* Exercise instructions
Everything from the line containing "match uuid_scan eventID with" through the line containing "else if negb (validEventType" in the listing below should be copied exactly, and nothing more.

* Data listing
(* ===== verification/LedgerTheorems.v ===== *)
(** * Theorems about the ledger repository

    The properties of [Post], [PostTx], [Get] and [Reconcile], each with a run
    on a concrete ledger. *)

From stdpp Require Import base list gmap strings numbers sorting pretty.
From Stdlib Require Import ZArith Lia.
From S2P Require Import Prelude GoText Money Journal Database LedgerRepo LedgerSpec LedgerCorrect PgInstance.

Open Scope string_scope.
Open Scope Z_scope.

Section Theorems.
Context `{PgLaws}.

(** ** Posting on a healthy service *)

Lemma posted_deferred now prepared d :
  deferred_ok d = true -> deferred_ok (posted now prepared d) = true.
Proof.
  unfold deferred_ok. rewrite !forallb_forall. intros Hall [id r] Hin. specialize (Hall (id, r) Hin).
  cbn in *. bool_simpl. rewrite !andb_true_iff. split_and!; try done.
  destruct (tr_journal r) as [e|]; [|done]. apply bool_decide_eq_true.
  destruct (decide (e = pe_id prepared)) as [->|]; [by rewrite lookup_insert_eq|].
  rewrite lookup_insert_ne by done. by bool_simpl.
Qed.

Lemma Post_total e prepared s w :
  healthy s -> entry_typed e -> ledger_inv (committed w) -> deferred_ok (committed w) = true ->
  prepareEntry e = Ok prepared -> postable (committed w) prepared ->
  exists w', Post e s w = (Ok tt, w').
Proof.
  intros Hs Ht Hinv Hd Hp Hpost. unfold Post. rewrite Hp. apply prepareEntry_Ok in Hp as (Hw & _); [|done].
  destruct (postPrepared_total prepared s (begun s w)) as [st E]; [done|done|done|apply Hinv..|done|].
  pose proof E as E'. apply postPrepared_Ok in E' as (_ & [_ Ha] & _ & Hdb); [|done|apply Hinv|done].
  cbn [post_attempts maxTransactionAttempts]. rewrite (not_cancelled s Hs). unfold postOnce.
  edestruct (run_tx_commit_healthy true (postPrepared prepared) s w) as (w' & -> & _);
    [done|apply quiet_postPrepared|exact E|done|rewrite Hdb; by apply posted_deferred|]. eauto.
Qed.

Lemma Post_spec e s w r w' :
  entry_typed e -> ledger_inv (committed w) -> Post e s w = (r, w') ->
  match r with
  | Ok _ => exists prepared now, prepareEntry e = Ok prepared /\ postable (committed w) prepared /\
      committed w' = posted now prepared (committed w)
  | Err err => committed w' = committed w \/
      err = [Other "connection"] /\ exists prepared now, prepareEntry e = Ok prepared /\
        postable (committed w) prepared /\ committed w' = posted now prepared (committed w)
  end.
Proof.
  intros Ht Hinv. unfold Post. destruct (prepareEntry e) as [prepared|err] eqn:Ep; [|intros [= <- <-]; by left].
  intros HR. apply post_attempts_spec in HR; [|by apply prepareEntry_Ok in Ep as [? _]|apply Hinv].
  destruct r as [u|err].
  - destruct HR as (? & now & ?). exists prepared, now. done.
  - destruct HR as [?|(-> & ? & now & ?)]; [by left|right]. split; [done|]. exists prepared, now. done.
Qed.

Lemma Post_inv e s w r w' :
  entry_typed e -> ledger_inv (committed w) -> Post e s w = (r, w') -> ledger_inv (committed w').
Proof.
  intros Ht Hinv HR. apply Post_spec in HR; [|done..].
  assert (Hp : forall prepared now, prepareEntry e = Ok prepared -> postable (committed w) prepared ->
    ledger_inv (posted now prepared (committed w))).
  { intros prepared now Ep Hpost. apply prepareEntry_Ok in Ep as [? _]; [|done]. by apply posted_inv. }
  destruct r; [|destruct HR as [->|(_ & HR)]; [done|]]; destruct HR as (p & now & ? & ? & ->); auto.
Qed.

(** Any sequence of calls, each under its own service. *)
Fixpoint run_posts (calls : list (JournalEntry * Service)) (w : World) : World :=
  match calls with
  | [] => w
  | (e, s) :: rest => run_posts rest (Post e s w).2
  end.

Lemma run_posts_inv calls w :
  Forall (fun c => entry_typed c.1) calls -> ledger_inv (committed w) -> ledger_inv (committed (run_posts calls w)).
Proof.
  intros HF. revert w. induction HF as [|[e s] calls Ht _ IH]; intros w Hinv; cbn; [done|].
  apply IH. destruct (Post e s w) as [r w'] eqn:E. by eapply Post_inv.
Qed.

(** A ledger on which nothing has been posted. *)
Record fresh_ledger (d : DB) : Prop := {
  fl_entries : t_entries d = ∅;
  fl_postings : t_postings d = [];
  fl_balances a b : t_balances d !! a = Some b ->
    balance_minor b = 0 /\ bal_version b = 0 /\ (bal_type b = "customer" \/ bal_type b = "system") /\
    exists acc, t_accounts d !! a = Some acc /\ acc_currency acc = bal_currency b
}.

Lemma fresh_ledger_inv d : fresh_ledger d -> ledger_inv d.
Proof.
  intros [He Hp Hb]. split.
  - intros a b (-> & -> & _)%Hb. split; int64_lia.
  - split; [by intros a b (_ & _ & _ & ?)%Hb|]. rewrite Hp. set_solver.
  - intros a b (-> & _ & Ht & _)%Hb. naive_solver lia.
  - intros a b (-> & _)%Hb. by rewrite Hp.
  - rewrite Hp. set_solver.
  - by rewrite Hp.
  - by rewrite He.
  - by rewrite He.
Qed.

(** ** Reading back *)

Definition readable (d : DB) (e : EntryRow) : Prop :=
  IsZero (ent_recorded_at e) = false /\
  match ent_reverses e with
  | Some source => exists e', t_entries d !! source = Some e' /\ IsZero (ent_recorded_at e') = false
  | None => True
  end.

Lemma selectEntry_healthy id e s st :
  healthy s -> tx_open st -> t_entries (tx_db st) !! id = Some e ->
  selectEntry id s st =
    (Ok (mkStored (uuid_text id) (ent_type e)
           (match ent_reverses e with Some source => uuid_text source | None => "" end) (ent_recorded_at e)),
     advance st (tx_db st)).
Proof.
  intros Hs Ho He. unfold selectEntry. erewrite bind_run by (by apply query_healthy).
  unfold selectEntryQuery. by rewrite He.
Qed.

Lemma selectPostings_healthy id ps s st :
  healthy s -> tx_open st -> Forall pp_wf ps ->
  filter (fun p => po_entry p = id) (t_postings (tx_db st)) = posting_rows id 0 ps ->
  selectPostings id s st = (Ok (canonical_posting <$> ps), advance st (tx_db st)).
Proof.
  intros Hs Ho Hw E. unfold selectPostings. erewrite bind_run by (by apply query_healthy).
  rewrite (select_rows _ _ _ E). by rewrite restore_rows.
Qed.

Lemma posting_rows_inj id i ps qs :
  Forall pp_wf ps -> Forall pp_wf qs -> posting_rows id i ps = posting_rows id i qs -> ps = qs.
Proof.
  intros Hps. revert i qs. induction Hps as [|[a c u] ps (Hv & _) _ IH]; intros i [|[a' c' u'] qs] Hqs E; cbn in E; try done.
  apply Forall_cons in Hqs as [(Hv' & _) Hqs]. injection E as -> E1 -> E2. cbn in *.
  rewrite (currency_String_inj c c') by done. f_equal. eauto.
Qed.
* * *
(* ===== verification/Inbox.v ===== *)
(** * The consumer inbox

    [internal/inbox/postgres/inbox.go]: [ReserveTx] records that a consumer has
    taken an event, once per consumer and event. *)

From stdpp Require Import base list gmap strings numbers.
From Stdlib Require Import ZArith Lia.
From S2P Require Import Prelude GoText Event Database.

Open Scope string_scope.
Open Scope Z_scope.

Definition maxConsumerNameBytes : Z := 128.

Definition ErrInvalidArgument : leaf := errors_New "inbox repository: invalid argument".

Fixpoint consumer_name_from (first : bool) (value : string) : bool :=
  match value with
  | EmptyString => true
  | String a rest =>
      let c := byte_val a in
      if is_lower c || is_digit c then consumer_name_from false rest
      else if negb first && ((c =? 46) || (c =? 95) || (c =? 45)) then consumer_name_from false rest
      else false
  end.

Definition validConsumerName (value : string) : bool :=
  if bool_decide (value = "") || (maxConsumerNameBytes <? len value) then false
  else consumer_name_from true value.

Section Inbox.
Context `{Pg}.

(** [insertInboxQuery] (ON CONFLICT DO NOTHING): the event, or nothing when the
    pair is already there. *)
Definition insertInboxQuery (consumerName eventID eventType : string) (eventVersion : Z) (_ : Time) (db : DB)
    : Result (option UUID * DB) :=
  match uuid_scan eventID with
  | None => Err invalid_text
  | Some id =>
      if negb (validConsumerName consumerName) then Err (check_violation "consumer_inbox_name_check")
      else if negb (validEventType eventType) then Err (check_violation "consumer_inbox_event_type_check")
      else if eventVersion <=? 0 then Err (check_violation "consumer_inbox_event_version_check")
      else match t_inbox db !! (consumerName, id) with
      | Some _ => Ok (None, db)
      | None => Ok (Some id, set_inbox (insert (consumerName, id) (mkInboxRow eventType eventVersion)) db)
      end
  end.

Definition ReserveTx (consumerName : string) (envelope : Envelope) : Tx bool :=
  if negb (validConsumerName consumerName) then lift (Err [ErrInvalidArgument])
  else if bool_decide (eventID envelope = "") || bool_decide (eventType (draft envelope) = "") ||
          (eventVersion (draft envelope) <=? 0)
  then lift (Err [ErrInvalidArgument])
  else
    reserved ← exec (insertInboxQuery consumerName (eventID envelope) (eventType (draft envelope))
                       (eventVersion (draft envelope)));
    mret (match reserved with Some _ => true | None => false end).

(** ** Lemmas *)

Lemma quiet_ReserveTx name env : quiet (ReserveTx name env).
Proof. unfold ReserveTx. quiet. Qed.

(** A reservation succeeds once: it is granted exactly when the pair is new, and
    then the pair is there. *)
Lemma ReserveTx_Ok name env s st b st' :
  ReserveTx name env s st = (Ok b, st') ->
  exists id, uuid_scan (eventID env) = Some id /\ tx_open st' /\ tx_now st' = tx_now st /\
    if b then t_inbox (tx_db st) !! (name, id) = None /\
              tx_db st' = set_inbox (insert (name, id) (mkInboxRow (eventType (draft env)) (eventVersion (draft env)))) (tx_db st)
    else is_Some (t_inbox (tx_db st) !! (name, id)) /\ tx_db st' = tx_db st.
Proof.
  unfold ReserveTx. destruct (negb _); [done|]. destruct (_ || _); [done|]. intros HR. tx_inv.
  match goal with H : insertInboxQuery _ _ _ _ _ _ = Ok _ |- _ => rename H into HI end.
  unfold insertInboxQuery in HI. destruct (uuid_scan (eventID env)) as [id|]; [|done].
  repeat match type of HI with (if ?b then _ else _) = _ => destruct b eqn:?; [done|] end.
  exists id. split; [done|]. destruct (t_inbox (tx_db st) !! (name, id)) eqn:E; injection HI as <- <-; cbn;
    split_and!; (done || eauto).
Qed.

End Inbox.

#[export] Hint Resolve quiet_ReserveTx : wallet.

* Response
  match uuid_scan eventID with
  | None => Err invalid_text
  | Some id =>
      if negb (validConsumerName consumerName) then Err (check_violation "consumer_inbox_name_check")
      else if negb (validEventType eventType) then Err (check_violation "consumer_inbox_event_type_check")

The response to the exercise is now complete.